In 1999 there were nine new entries (one p54, one p52, one p50, one p49,
three p48, two p47), but the two p47 and two p48 have already dropped off the
list, leaving five new entries.
The largest factor so far, found by Nik Lygeros and Michel Mizony using
GMP-ECM, has 54 decimal digits.
The overall list is given below.
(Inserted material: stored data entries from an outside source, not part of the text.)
(** * A model of run_matrix.py, the interface-test matrix runner

    Shallow embedding of [src/run_matrix.py].  The process state that the
    runner touches (current working directory, the workspace root
    [/tmp/charm-relation-interfaces-tests/] and its per-charm clones,
    files written by the test synthesizer) is threaded explicitly; Python
    exceptions are the error branch of a small state-and-exception monad.
    The outside world (git, virtualenv/pip, pytest, files outside the
    workspace, and the external [collect_tests]) is a record of oracles
    [Host]. *)

From Stdlib Require Import Ascii String List ZArith Bool Lia.
Import ListNotations.
Open Scope string_scope.
Open Scope list_scope.

(** ** Strings and paths *)

(** Components of a path string: split on ["/"], dropping empty and ["."]
    components, as [pathlib.Path] does. *)
Fixpoint split_slash (s : string) (cur : string) : list string :=
  match s with
  | EmptyString => [cur]
  | String c rest =>
      if Ascii.eqb c "/"%char then cur :: split_slash rest ""
      else split_slash rest (cur ++ String c EmptyString)
  end.

Definition path_components (s : string) : list string :=
  filter (fun c => negb (String.eqb c "") && negb (String.eqb c ".")) (split_slash s "").

(** A parsed [pathlib.Path]: absolute or relative, with its components. *)
Inductive PurePath :=
| PAbs (parts : list string)
| PRel (parts : list string).

Definition Path_of (s : string) : PurePath :=
  match s with
  | String c _ => if Ascii.eqb c "/"%char then PAbs (path_components s)
                  else PRel (path_components s)
  | EmptyString => PRel []
  end.

(** Absolute paths, the only ones the runner stores, as component lists. *)
Definition APath := list string.

(** [base / p]: a relative [p] is appended, an absolute one replaces [base]. *)
Definition path_join (base : APath) (p : PurePath) : APath :=
  match p with
  | PAbs l => l
  | PRel l => base ++ l
  end.

(** [Path.parent]. *)
Definition parent (p : APath) : APath := removelast p.

Fixpoint path_eqb (p q : APath) : bool :=
  match p, q with
  | [], [] => true
  | a :: p', b :: q' => String.eqb a b && path_eqb p' q'
  | _, _ => false
  end.

Fixpoint strip_prefix (pre p : APath) : option APath :=
  match pre, p with
  | [], _ => Some p
  | a :: pre', b :: p' => if String.eqb a b then strip_prefix pre' p' else None
  | _ :: _, [] => None
  end.

(** Python truthiness of an [Optional[str]]: [None] and [""] are falsy. *)
Definition truthy_str (o : option string) : bool :=
  match o with
  | Some s => negb (String.eqb s "")
  | None => false
  end.

(** Python truthiness of a list. *)
Definition truthy_list {A} (l : list A) : bool :=
  match l with [] => false | _ => true end.

(** ** Registry data (the types of [interface_tester.collector]) *)

(** [_TestSetup]: a TypedDict whose two keys are always present, each
    [Optional[str]]. *)
Record TestSetup := mkTestSetup {
  location : option string;
  identifier : option string
}.

(** [_CharmTestConfig]. *)
Record CharmTestConfig := mkCharm {
  name : string;
  url : string;
  test_setup : option TestSetup;
  branch : option string
}.

(** [_RoleTestSpec]: the tests (opaque descriptors) and the charms. *)
Record RoleTestSpec := mkRoleSpec {
  tests : list string;
  charms : list CharmTestConfig
}.

(** Python dicts as association lists in insertion order. *)
Definition dict (K V : Type) := list (K * V).

Fixpoint dict_get {V} (k : string) (d : dict string V) : option V :=
  match d with
  | [] => None
  | (k', v) :: d' => if String.eqb k k' then Some v else dict_get k d'
  end.

(** [d[k] = v]: overwrite in place if present, append otherwise. *)
Fixpoint dict_set {V} (k : string) (v : V) (d : dict string V) : dict string V :=
  match d with
  | [] => [(k, v)]
  | (k', v') :: d' => if String.eqb k k' then (k, v) :: d' else (k', v') :: dict_set k v d'
  end.

Definition TestsPerRole := dict string RoleTestSpec.
Definition TestsPerVersion := dict string TestsPerRole.
Definition Registry := dict string TestsPerVersion.

Definition ResultsPerCharm := dict string bool.
Definition ResultsPerRole := dict string ResultsPerCharm.
Definition ResultsPerVersion := dict string ResultsPerRole.
Definition ResultsPerInterface := dict string ResultsPerVersion.

(** ** Constants *)

Definition FIXTURE_PATH := "tests/interface/conftest.py".
Definition FIXTURE_IDENTIFIER := "interface_tester".

(** The default [root] of [_prepare_repo] and [_clean],
    [Path("/tmp/charm-relation-interfaces-tests/")], already split into its
    components (lemma [ws_root_parsed] below). *)
Definition ws_root : APath := ["tmp"; "charm-relation-interfaces-tests"].

(** ** [_get_fixture] *)

Record FixtureSpec := mkFixtureSpec { fs_path : APath; fs_id : string }.

Definition _get_fixture (charm_config : CharmTestConfig) (charm_path : APath) : FixtureSpec :=
  let fixture_path := path_join charm_path (Path_of FIXTURE_PATH) in
  let fixture_id := FIXTURE_IDENTIFIER in
  match test_setup charm_config with
  | Some ts =>
      let fixture_path :=
        if truthy_str (location ts)
        then path_join charm_path (Path_of (match location ts with Some l => l | None => "" end))
        else fixture_path in
      let fixture_id :=
        if truthy_str (identifier ts)
        then match identifier ts with Some i => i | None => "" end
        else fixture_id in
      mkFixtureSpec fixture_path fixture_id
  | None => mkFixtureSpec fixture_path fixture_id
  end.

(** Python [str] of an [int] (used by [str.format] in [_generate_test]). *)
Fixpoint digits_of (fuel : nat) (n : Z) (acc : string) : string :=
  match fuel with
  | O => acc
  | S f =>
      let acc' := String (ascii_of_nat (48 + Z.to_nat (n mod 10))%nat) acc in
      if (n / 10 =? 0)%Z then acc' else digits_of f (n / 10)%Z acc'
  end.

Definition Z_to_string (z : Z) : string :=
  let fuel := S (Z.to_nat (Z.log2 (Z.abs z))) in
  if (z <? 0)%Z then "-" ++ digits_of fuel (Z.abs z) "" else digits_of fuel z "".

(** [str(path)] for an absolute path. *)
Definition path_str (p : APath) : string := "/" ++ String.concat "/" p.

(** ** Python strings

    A Python [str] is held as its UTF-8 encoding.  [code_points] decodes
    it (a malformed byte, which no [str] produces, reads as U+FFFD). *)
Definition is_cont (b : ascii) : bool :=
  let n := nat_of_ascii b in Nat.leb 128 n && Nat.ltb n 192.

(** The number of continuation bytes announced by a lead byte, and its
    payload bits. *)
Definition utf8_lead (n : Z) : option (nat * Z) :=
  if (n <? 128)%Z then Some (O, n)
  else if (n <? 192)%Z then None
  else if (n <? 224)%Z then Some (1%nat, n - 192)%Z
  else if (n <? 240)%Z then Some (2%nat, n - 224)%Z
  else if (n <? 248)%Z then Some (3%nat, n - 240)%Z
  else None.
Factors which at one time were the current
"champions" are marked by an asterisk.
This file is available from
ftp://ftp.comlab.ox.ac.uk/pub/Documents/techpapers/Richard.Brent/champs.txt
Please send corrections/updates to rpb@comlab.ox.ac.uk
R. P. Brent
http://www.comlab.ox.ac.uk
===============================================================================
Summary
^^^^^^^
Factor Divides Found by Date
p54 ^^^^^^ ^^^^^^^ ^^^^^^^^ ^^^^
^^^ YYYYMMDD
484061254276878368125726870789180231995964870094916937 *
(6^43-1)^42+1 Note (11) 19991226
p53
^^^
53625112691923843508117942311516428173021903300344567 *
2,677- C. Curry (8) 19980914
p52
^^^
2414704785479757305369621862192236137072000732339933
96,98+ P. Montgomery (5) 19990729
p50
^^^
28352547568921790651747638524393003422138037231571
3,1179L P. Zimmermann (13) 19991013
p49
^^^
7612068647760892587567279171698469451260170146501
6,250+ M. Quercia (9) 19981112
2359597690909288137577710805751790832324948920367
(14^82-1)^81+1 Note (10) 19991028
1078825191548640568143407841173742460493739682993 *
2,1071+ P. Zimmermann (7) 19980619
p48
^^^
901584692755427378722839770656354167189649601351
2,695- C. Curry (12) 19990607
662926550178509475639682769961460088456141816377 *
24,121+ R. P. Brent (6) 19971009
595580447139800838293908535595226727082115962317
p(20219) B. A. Dodson (4) 19981206
[end of current top ten]
[following former champions listed for historical interest]
p47
^^^
28207978317787299519881883345010831781124600233 *
30,109- P. Montgomery (5) 19960225
12025702000065183805751513732616276516181800961 *
5,256+ P. Montgomery (5) 19951127
p44
^^^
27885873044042449777540626664487051863162949 *
p(19069) Berger-Mueller (3) 19950621
p43
^^^
5688864305048653702791752405107044435136231 *
p(19997) Berger-Mueller (3) 19930320
p42
^^^
184976479633092931103313037835504355363361 *
10,201- D. Rusin (2) 19920405
p40
^^^
1232079689567662686148201863995544247703 *
p(11279) Lenstra-Dixon (1) 19911028
Notes
^^^^^
Factors divide numbers of the form a^n +- 1 (abbreviated a,n{+-LM})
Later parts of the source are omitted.